Directions: Please output the section of the listing below that opens with the line containing "(** The string" and closes with the line containing "destruct (c_string b)", exactly and with nothing else.

Data in this exercise:
(* ===== verification/GooseFacts.v ===== *)
(** GOOSE: what the publisher sends and what the subscriber makes of it. *)
From stdpp Require Import base tactics numbers option list.
From S2P Require Import Prelude Memory BerDecode BerEncode BerInteger MmsValue MmsValueFacts MmsTimeBits AccessResult GoosePublisher GooseSubscriber.

(** * The subscriber's data set *)

(** A member that can take over a published value: the types agree, an integer or
    an octet string has the room, bit strings and binary times the same size, and
    the unused bits of the published bit string are zero. *)
Definition u_hears (u u' : uMmsValue) : Prop :=
  match u, u' with
  | V_BOOLEAN _, V_BOOLEAN _ | V_VISIBLE_STRING _, V_VISIBLE_STRING _ | V_UTC_TIME _, V_UTC_TIME _ => True
  | V_BIT_STRING n _, V_BIT_STRING n' buf' =>
      n = n' /\ u_content u' = (bitStringByteSize n' * 8 - n') :: buf'
  | V_INTEGER i, V_INTEGER i' | V_UNSIGNED i, V_UNSIGNED i' => a_size i' <= a_maxSize i
  | V_FLOAT _ w _, V_FLOAT _ w' _ => w = w'
  | V_OCTET_STRING _ m _, V_OCTET_STRING n' _ _ => n' <= m
  | V_BINARY_TIME n _, V_BINARY_TIME n' _ => n = n'
  | _, _ => False
  end.

#[warnings="-register-all"]
Inductive hears : MmsValue -> MmsValue -> Prop :=
| hears_simple d d' u u' : u_wf u -> u_wf u' -> u_hears u u' -> hears (Simple d u) (Simple d' u')
| hears_complex d d' a ws vs :
    Forall2 hears ws vs -> hears (Complex d a (Some <$> ws)) (Complex d' a (Some <$> vs)).

Lemma decodeFloat_loop_spec n buffer acc pos bs :
  holds buffer pos bs -> length bs = n ->
  decodeFloat_loop n buffer acc pos = Done (rev bs ++ acc).
Proof.
  revert acc pos bs. induction n as [|n IH]; intros acc pos bs Hh Hl.
  - by destruct bs.
  - destruct bs as [|b bs]; [done|]. apply holds_cons in Hh as [Hb Hh].
    cbn [decodeFloat_loop]. rewrite Hb. cbn [rbind]. rewrite (IH _ _ bs) by (done || by injection Hl).
    cbn [rev]. by rewrite <- app_assoc.
Qed.

Lemma slice_splice_front m bs n : n = zlen bs -> n <= zlen m -> slice (splice m 0 bs) 0 n = bs.
Proof. apply slice_splice0. Qed.

(** An integer receives its octets. *)
Lemma receive_octets i i' buffer : asn1_wf i -> asn1_wf i' -> a_size i' <= a_maxSize i ->
  holds buffer 0 (a_bytes i') ->
  exists octets, (let! bs := rd_list buffer 0 (zlen (a_bytes i')) in st_list (a_octets i) 0 bs) = Done octets /\
    let j := mkAsn1 (u8 (zlen (a_bytes i'))) (a_maxSize i) octets in
    asn1_wf j /\ a_bytes j = a_bytes i'.
Proof.
  intros Hi Hi' Hle Hh. pose proof (zlen_a_bytes _ Hi') as Hz. pose proof (bytes_a_bytes _ Hi') as Hb.
  pose proof Hi as (H1 & H2 & H3 & H4). pose proof Hi' as (K1 & K2 & K3 & K4).
  rewrite (holds_rd_list _ _ _ _ Hh) by done. cbn [rbind]. rewrite st_list_fit by lia.
  eexists. split; [done|]. unfold asn1_wf. simpl. rewrite Hz, u8_small by lia.
  rewrite zlen_splice by lia. split.
  - repeat split; try lia. auto with bytes.
  - unfold a_bytes at 1. simpl. apply slice_splice_front; lia.
Qed.

(** The string that a string member holds afterwards. *)
Lemma receive_string_spec s cs : string_wf s -> Forall (fun c => c <> 0) cs -> bytes cs ->
  exists block, receive_string s cs = Done block /\ c_string block = Done cs /\ bytes block.
Proof.
  intros (b & old & -> & Hb & Hbb) Hn Hc. unfold receive_string. rewrite Hb. cbn [rbind].
  assert (exists rest, b = old ++ 0 :: rest) as (rest & ->).
  { clear Hbb. revert old Hb. induction b as [|c b IH]; intros old; simpl; [done|].
    destruct (Z.eqb_spec c 0) as [->|]; [intros [= <-]; by exists b|].
    destruct (c_string b) as [t| | |]; simpl; try done. intros [= <-].
    destruct (IH t eq_refl) as (rest & ->). by exists rest. }
  zcase.
  - rewrite st_list_fit by (rewrite ?zlen_app, ?zlen_cons; zl). cbn [rbind].
    rewrite st_in by (rewrite zlen_splice; zl). eexists. split; [done|].
    rewrite <- splice_one by (rewrite zlen_splice; zl).
    replace (zlen cs) with (0 + zlen cs) by lia.
    rewrite splice_app by (change (zlen [u8 0]) with 1; zl).
    change (u8 0) with 0. split.
    + unfold splice. simpl. rewrite <- app_assoc. simpl. by apply c_string_app.
    + apply bytes_splice; [done|]. bytes_tac.
  - eexists. split; [done|]. unfold createStringFromBuffer. split; [by apply c_string_app|bytes_tac].
Qed.

Lemma receive_simple_spec u u' buffer : u_wf u -> u_wf u' -> u_hears u u' ->
  holds buffer 0 (u_content u') ->
  reads_element (u_tag u') (zlen (u_content u')) = true /\
  exists w, receive_simple (u_tag u') buffer (zlen (u_content u')) u = Done w /\
    u_wf w /\ u_type w = u_type u' /\ u_equals w u' = Done true /\ u_hears w u'.
Proof.
  intros Hu Hu' Hr Hh.
  destruct u as [b|size buf|i|i|e w buf|n m buf|s|s|n buf|t|e| | |],
    u' as [b'|size' buf'|i'|i'|e' w' buf'|n' m' buf'|s'|s'|n' buf'|t'|e'| | |];
    simpl in Hu, Hu', Hr; try done; cbn [u_tag] in *; unfold receive_simple; cbn [Z.eqb Pos.eqb].
  - split; [done|]. cbn [u_content] in *. apply holds_cons in Hh as [Hb _].
    unfold BerDecoder_decodeBoolean. rewrite Hb. cbn [rbind]. eexists. split; [done|].
    by destruct b'.
  - destruct Hr as [<- Hn], Hu as (H1 & H2 & H3), Hu' as (_ & K2 & K3).
    split; [done|]. change (u_content (V_BIT_STRING size buf')) with
      (mask_last (padding_mask size) ((bitStringByteSize size * 8 - size) :: buf')) in *.
    rewrite Hn in *. apply holds_cons in Hh as [Hp Hh]. rewrite Hp. cbn [rbind].
    rewrite zlen_cons. rewrite (proj2 (Z.eqb_eq _ size)) by lia.
    rewrite (holds_rd_list _ _ _ _ Hh) by lia. cbn [rbind]. rewrite st_list_fit by lia. cbn [rbind].
    rewrite splice_whole by lia. eexists. split; [done|]. pose proof (zlen_quot8 _ H1). simpl. zdec.
    split; [done|split; [done|]]. split; [apply memcmp_eq_refl; lia || done|]. by split.
  - split; [done|]. cbn [u_content] in *.
    rewrite (proj2 (Z.leb_le (zlen (a_bytes i')) _)) by (by rewrite zlen_a_bytes).
    destruct (receive_octets i i' buffer Hu Hu' Hr Hh) as (octets & E & Hw & Hb).
    destruct (rd_list buffer 0 (zlen (a_bytes i'))) as [bs| | |]; try done. cbn [rbind] in *.
    rewrite E. cbn [rbind]. eexists. split; [done|].
    split; [done|split; [done|split; [by apply asn1_compare_same|done]]].
  - split; [done|]. cbn [u_content] in *.
    rewrite (proj2 (Z.leb_le (zlen (a_bytes i')) _)) by (by rewrite zlen_a_bytes).
    destruct (receive_octets i i' buffer Hu Hu' Hr Hh) as (octets & E & Hw & Hb).
    destruct (rd_list buffer 0 (zlen (a_bytes i'))) as [bs| | |]; try done. cbn [rbind] in *.
    rewrite E. cbn [rbind]. eexists. split; [done|].
    split; [done|split; [done|split; [by apply asn1_compare_same|done]]].
  - subst w'. destruct Hu as (H1 & H2 & H3), Hu' as (_ & K2 & K3). cbn [u_content] in *.
    rewrite zlen_cons, zlen_rev. apply holds_cons in Hh as [_ Hh].
    destruct H1 as [-> | ->]; [change (Z.quot 32 8) with 4 in *|change (Z.quot 64 8) with 8 in *];
      rewrite K2; (split; [done|]); [change (1 + 4) with 5|change (1 + 8) with 9]; cbn [Z.eqb Pos.eqb].
    + unfold BerDecoder_decodeFloat.
      rewrite (decodeFloat_loop_spec _ _ _ _ (rev buf')) by (done || (unfold zlen in K2; rewrite length_rev; lia)).
      rewrite rev_involutive, app_nil_r. cbn [rbind MmsValue_setFloat Z.eqb Pos.eqb].
      rewrite st_list_fit by lia. cbn [rbind]. rewrite splice_whole by lia.
      eexists. split; [done|]. cbn [u_wf u_equals u_hears].
      change (Z.quot 32 8) with 4. split; [split; [by left|done]|split; [done|split; [|done]]].
      apply memcmp_eq_refl; lia || done.
    + unfold BerDecoder_decodeDouble.
      rewrite (decodeFloat_loop_spec _ _ _ _ (rev buf')) by (done || (unfold zlen in K2; rewrite length_rev; lia)).
      rewrite rev_involutive, app_nil_r. cbn [rbind MmsValue_setDouble Z.eqb Pos.eqb].
      rewrite st_list_fit by lia. cbn [rbind]. rewrite splice_whole by lia.
      eexists. split; [done|]. cbn [u_wf u_equals u_hears].
      change (Z.quot 64 8) with 8. split; [split; [by right|done]|split; [done|split; [|done]]].
      apply memcmp_eq_refl; lia || done.
  - destruct Hu as (H1 & H2 & H3 & H4), Hu' as (K1 & K2 & K3 & K4). cbn [u_content] in *.
    assert (zlen (slice buf' 0 n') = n') as Hz by (apply zlen_slice; lia).
    split; [done|]. rewrite Hz. zdec. rewrite (holds_rd_list _ _ _ _ Hh) by done. cbn [rbind].
    rewrite st_list_fit by lia. cbn [rbind]. eexists. split; [done|]. simpl. rewrite u16_small by lia. zdec.
    rewrite zlen_splice by lia.
    split; [repeat split; try lia; auto with bytes|split; [done|split; [|done]]].
    apply memcmp_eq_refl; rewrite ?zlen_splice by lia; try lia.
    apply slice_splice_front; lia.
  - destruct Hu' as (b & cs & -> & Hcs & Hb). destruct (bytes_string _ _ _ eq_refl Hcs Hb) as [Hsc Hbc].
    cbn [u_content] in *. rewrite Hsc in *. split; [done|]. rewrite (holds_rd_list _ _ _ _ Hh) by done.
    cbn [rbind]. destruct (receive_string_spec s cs Hu) as (block & -> & H1 & H2);
      [by eapply c_string_nonzero|done|].
    cbn [rbind]. eexists. split; [done|]. simpl. rewrite H1, Hcs. simpl. rewrite bool_decide_true by done.
    split; [by exists block, cs|done].
  - subst n'. destruct Hu as (H1 & H2 & H3), Hu' as (K1 & K2 & K3). cbn [u_content] in *.
    assert (zlen (slice buf' 0 n) = n) as Hz by (apply zlen_slice; lia). split; [done|]. rewrite Hz.
    replace ((n =? 4) || (n =? 6)) with true by (destruct H1; subst; done).
    rewrite (holds_rd_list _ _ _ _ Hh) by done. cbn [rbind]. rewrite st_list_fit by lia. cbn [rbind].
    eexists. split; [done|]. simpl. zdec. rewrite zlen_splice by lia.
    split; [repeat split; try lia; auto with bytes|split; [done|split; [|done]]].
    apply memcmp_eq_refl; rewrite ?zlen_splice by lia; try lia.
    apply slice_splice_front; lia.
  - destruct Hu as (H1 & H2), Hu' as (K1 & K2). cbn [u_content] in *. rewrite K1. split; [done|].
    cbn [Z.eqb Pos.eqb]. rewrite (holds_rd_list _ _ _ _ Hh) by done. cbn [rbind].
    rewrite st_list_fit by lia. cbn [rbind]. rewrite splice_whole by lia. eexists. split; [done|]. simpl.
    split; [done|split; [done|split; [|done]]]. apply memcmp_eq_refl; lia || done.
Qed.

Lemma getElement_middle d a pre w ws :
  MmsValue_getElement (Complex d a (Some <$> (pre ++ w :: ws))) (zlen pre) = Some w.
Proof.
  unfold MmsValue_getElement. pose proof (zlen_nonneg pre). rewrite fmap_app, fmap_cons.
  assert (zlen ((Some <$> pre) ++ Some w :: (Some <$> ws)) = zlen pre + 1 + zlen ws) as E
    by (unfold zlen; rewrite length_app, length_cons, !length_fmap; lia).
  rewrite E. pose proof (zlen_nonneg ws).
  rewrite (proj2 (Z.ltb_ge (zlen pre) 0)), (proj2 (Z.leb_gt (zlen pre + 1 + zlen ws) (zlen pre))) by lia.
  cbn [orb]. unfold zlen. rewrite Nat2Z.id.
  rewrite lookup_app_r by (rewrite length_fmap; lia). by rewrite length_fmap, Nat.sub_diag.
Qed.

Solution to this exercise:
(** The string that a string member holds afterwards. *)
Lemma receive_string_spec s cs : string_wf s -> Forall (fun c => c <> 0) cs -> bytes cs ->
  exists block, receive_string s cs = Done block /\ c_string block = Done cs /\ bytes block.
Proof.
  intros (b & old & -> & Hb & Hbb) Hn Hc. unfold receive_string. rewrite Hb. cbn [rbind].
  assert (exists rest, b = old ++ 0 :: rest) as (rest & ->).
  { clear Hbb. revert old Hb. induction b as [|c b IH]; intros old; simpl; [done|].
    destruct (Z.eqb_spec c 0) as [->|]; [intros [= <-]; by exists b|].
    destruct (c_string b) as [t| | |]; simpl; try done. intros [= <-].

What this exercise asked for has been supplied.